The sub-divisional magistrate of Titabor directed Gowala’s husband to pay his wife monthly compensation under the Protection of Women from Domestic Violence Act, 2005.
Sonia Tanti says it is rare for victims of domestic violence in tea gardens to take legal action against their husbands or in-laws.
“There are many reasons,” she says. “First, the community does not support victims taking a stand against their spouses. Second, the police are unhelpful. Most importantly, victims don’t have the finances to pursue cases. Some can’t even afford the bus fare to visit a nearby police station.”
Unlike Gowala, Sureka Ekka, 40, from Mornai Tea Estate in Kokrajhar, did not have anyone to help her approach the police after she left her husband’s house 15 years ago.
“I got married when I was 20,” Ekka said. “My five years of marriage was hell. My husband beat me black and blue frequently. One day, I decided to stand up for myself and left his house. I had no parental support. Luckily, I got work in the tea garden. Now, I stay alone. I don’t have any children.”
In May this year, when I visited Heeleakah Tea Estate, around 15 km from Letekoojan Tea Estate, it was cloudy. Ruma (name changed) works in the estate’s factory. The 29-year-old took a day off from work because, she told me, she wanted to gather her thoughts before speaking about “the worst day of her life”.
“I am telling my story to get justice,” Ruma said. “The incident happened on December 25, 2021. I was alone at home. My parents and siblings went out to celebrate Christmas. It was around 9 p.m. and I went to the washroom built outside the house. My attackers were waiting near the washroom. I did not notice them as it was dark.
“When I came out of the washroom, three men sexually assaulted me. I started screaming for help and then they beat me and tried to strangulate me. An aunt from the neighbourhood heard my screams and she came running. The men ran away seeing her.”
The assault left her with severe injuries in her legs and stomach. “On the same night, I was taken to the Jorhat Medical College and Hospital for treatment. I stayed there for three days,” she says.
The Mariani police station registered a case against the three accused under Section 307 (attempt to murder) and Section 354 (for assault). They were arrested and stayed behind bars for three months, but all three are out on bail now. Ruma’s family was pressured by the families of the accused to withdraw the case against them.
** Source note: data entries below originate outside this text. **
(** * Gibbering Mouther: the voice engine and its WAV encoder

    A shallow embedding of [src/app.js] (the continuous-play variant with
    download) and of the straight-line encoder of the earlier variant
    ([src/unnamed/part_000]).

    Arithmetic model.  JavaScript numbers are IEEE doubles, and a finite
    double is a rational: the model carries numbers as rationals and rounds
    where the code does.  [Binary.double] takes a rational to the nearest
    binary64 and [Binary.fround] to the nearest binary32, which is what an
    [AudioParam] holds.  What the engine computes for an audio node (a gain,
    a playback rate, a start or stop time) is computed with the operators of
    [Number]: the exact result, rounded to a double.  The samples the encoder
    reads come out of a [Float32Array]; clamping a binary32 value and
    multiplying it by [0x7fff] is exact in binary64, so the encoder works on
    exact values and [JS.number] carries them as rationals, next to the three
    non-finite values.  The delay of a timer and the length of a render are
    kept exact: the host converts both to whole numbers in its own way.
    [Binary64] compares the rounding with the primitive floats on samples.

    The host (timers, the audio clock, [stop] on an ended source, the
    offline renderer) is a parameter of the engine or an event of its event
    loop; [downloadEffect] is taken as one step, its awaits included.
    Recording, the sliders and the rest of the page's wiring are left out:
    the engine starts from a state that has a recording or has none. *)

From Stdlib Require Import ZArith NArith QArith Qminmax Qround Qpower Lia Lqa String Ascii List.
From Stdlib Require Import Floats.
From stdpp Require Import base decidable option list numbers.
From Equations Require Import Equations.
Import ListNotations.

Local Open Scope Z_scope.

(** ** JavaScript numbers and the integer conversions of ECMA-262 *)

Module JS.

Inductive number :=
| Finite (q : Q)
| PosInfinity
| NegInfinity
| NaN.

Definition of_Z (z : Z) : number := Finite (inject_Z z).
Definition of_N (n : N) : number := of_Z (Z.of_N n).

(** [Math.min] and [Math.max]: NaN if an argument is NaN. *)
Definition Math_min (a b : number) : number :=
  match a, b with
  | NaN, _ | _, NaN => NaN
  | NegInfinity, _ | _, NegInfinity => NegInfinity
  | PosInfinity, x | x, PosInfinity => x
  | Finite p, Finite q => if Qle_bool p q then Finite p else Finite q
  end.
After the incident, Ruma developed mental health issues. “The doctors told us she had severe depression and needed to shift her base to feel better,” says her mother. “So she went to Tamil Nadu’s Tirupur to work as a garment factory worker. She was working as a tailor there. But in a few months, she came back home. We are happy she is with us.”
In the same tea garden, I met a minor rape victim. Her mother is dead, and her father has remarried. The minor was raped multiple times by her stepmother’s brother. A woman community worker who is taking care of the minor says the case was tried under the Protection of Children from Sexual Offences (POCSO) Act of 2012. The accused is in jail.
After several counselling sessions, the survivor is back in school. “She wants to continue her studies by staying in a hostel. We are waiting for the government to compensate her,” says the community worker.
These are not isolated incidents – as one travels from one tea garden to another, it becomes evident that the issues of trafficking, domestic violence, and rape, are present everywhere and official figures do not capture many of them.
In a tea garden, I watch women workers hunched over between rows and rows of tea bushes, their deft fingers plucking the tender leaves and buds and tossing them into the basket strapped behind their backs.
What strikes me is the silence. The workers hardly ever talk to each other – they are not allowed to speak, as conversation might slow down the quick movements of their hands. To me, that sight served as a metaphor for the lives of Assam’s tea garden workers – they work, and they suffer, in silence.